_Exercise_. Where does the string "length" appear in the records? Copy each line that holds it.

_Provided material_.
Lemma Join_cons2 (x y : string) (l : list string) (sep : string) :
  Go.Join (x :: y :: l) sep = (x ++ sep ++ Go.Join (y :: l) sep)%string.
Proof. reflexivity. Qed.

(** The registry text is what [removeAliasFromState] writes. *)
Lemma registry_text_Join (l : list string) :
  registry_text l =
  if (0 <? length l)%nat then (Go.Join l nl ++ nl)%string else Go.Join l nl.
Proof.
  induction l as [|x l IH]; [reflexivity|].
  rewrite registry_text_cons, IH. cbn [length Nat.ltb Nat.leb].
  destruct l as [|y l].
  - cbn. rewrite append_nil_r. reflexivity.
  - cbn [length Nat.ltb Nat.leb]. rewrite Join_cons2, !append_assoc. reflexivity.
Qed.

Lemma Join_ends (x : string) (l : list string) :
  Forall (fun ip => plain ip = true) (x :: l) ->
  head_plain (Go.Join (x :: l) nl) = true /\
  head_plain (String.rev (Go.Join (x :: l) nl)) = true.
Proof.
  revert x. induction l as [|y l IH]; intros x HF;
    inversion HF as [|? ? Hx Hl]; subst.
  - cbn. apply plain_ends, Hx.
  - rewrite Join_cons2. split.
    + apply head_plain_app, plain_ends, Hx.
    + rewrite !rev_append. apply head_plain_app, head_plain_app, (IH y Hl).
Qed.

Lemma map_TrimSpace_plain (l : list string) :
  Forall (fun ip => plain ip = true) l -> map Go.TrimSpace l = l.
Proof.
  induction 1 as [|x l Hx Hl IH]; [reflexivity|].
  cbn [map]. rewrite IH. f_equal.
  destruct (plain_ends _ Hx). apply TrimSpace_id; assumption.
Qed.
(** * The SQL generation pipeline of the incident chatbot

    A shallow embedding of [llm_sql_generator1.py]: the intent shortcuts
    ([fast_intent]), the cleaner ([clean_sql]), the safety validator
    ([valid_sql]), the repair engine ([repair_sql]) and the orchestrator
    ([generate_sql]) together with its [lru_cache] decorator.

    Text is modelled as lists of characters.  The character type is
    [ascii]; the case mappings, the whitespace class of [str.strip] and the
    classes [\s], [\w] and [\d] of the [re] module are those of Python on
    the ASCII range, and the codes 128..255 are caseless characters outside
    every class.  Python does more outside ASCII: [str.upper] and
    [re.IGNORECASE] take some characters for ASCII letters, and the classes
    have members there.  Statements that depend on it are made for ASCII
    text, and the module [Wide] has the pipeline on an alphabet with one
    such character, the long s. *)

From Stdlib Require Import List Ascii String Bool Arith NArith Lia.
From Stdlib Require Import DecimalString.
Import ListNotations.

(** ** Characters *)

Module Char.

Definition code (c : ascii) : N := N_of_ascii c.

Definition in_range (lo hi : N) (c : ascii) : bool :=
  (lo <=? code c)%N && (code c <=? hi)%N.

Definition is_upper (c : ascii) : bool := in_range 65 90 c.
Definition is_lower (c : ascii) : bool := in_range 97 122 c.
Definition is_digit (c : ascii) : bool := in_range 48 57 c.

(** [str.upper] and [str.lower], one character at a time. *)
Definition upper (c : ascii) : ascii :=
  if is_lower c then ascii_of_N (code c - 32) else c.
Definition lower (c : ascii) : ascii :=
  if is_upper c then ascii_of_N (code c + 32) else c.

(** The characters [str.strip] removes and [\s] matches: tab, line feed,
    vertical tab, form feed, carriage return, the four separators
    0x1c..0x1f and the space. *)
Definition is_space (c : ascii) : bool :=
  in_range 9 13 c || in_range 28 32 c.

_Written answer_.
  if (0 <? length l)%nat then (Go.Join l nl ++ nl)%string else Go.Join l nl.
  rewrite registry_text_cons, IH. cbn [length Nat.ltb Nat.leb].
  - cbn [length Nat.ltb Nat.leb]. rewrite Join_cons2, !append_assoc. reflexivity.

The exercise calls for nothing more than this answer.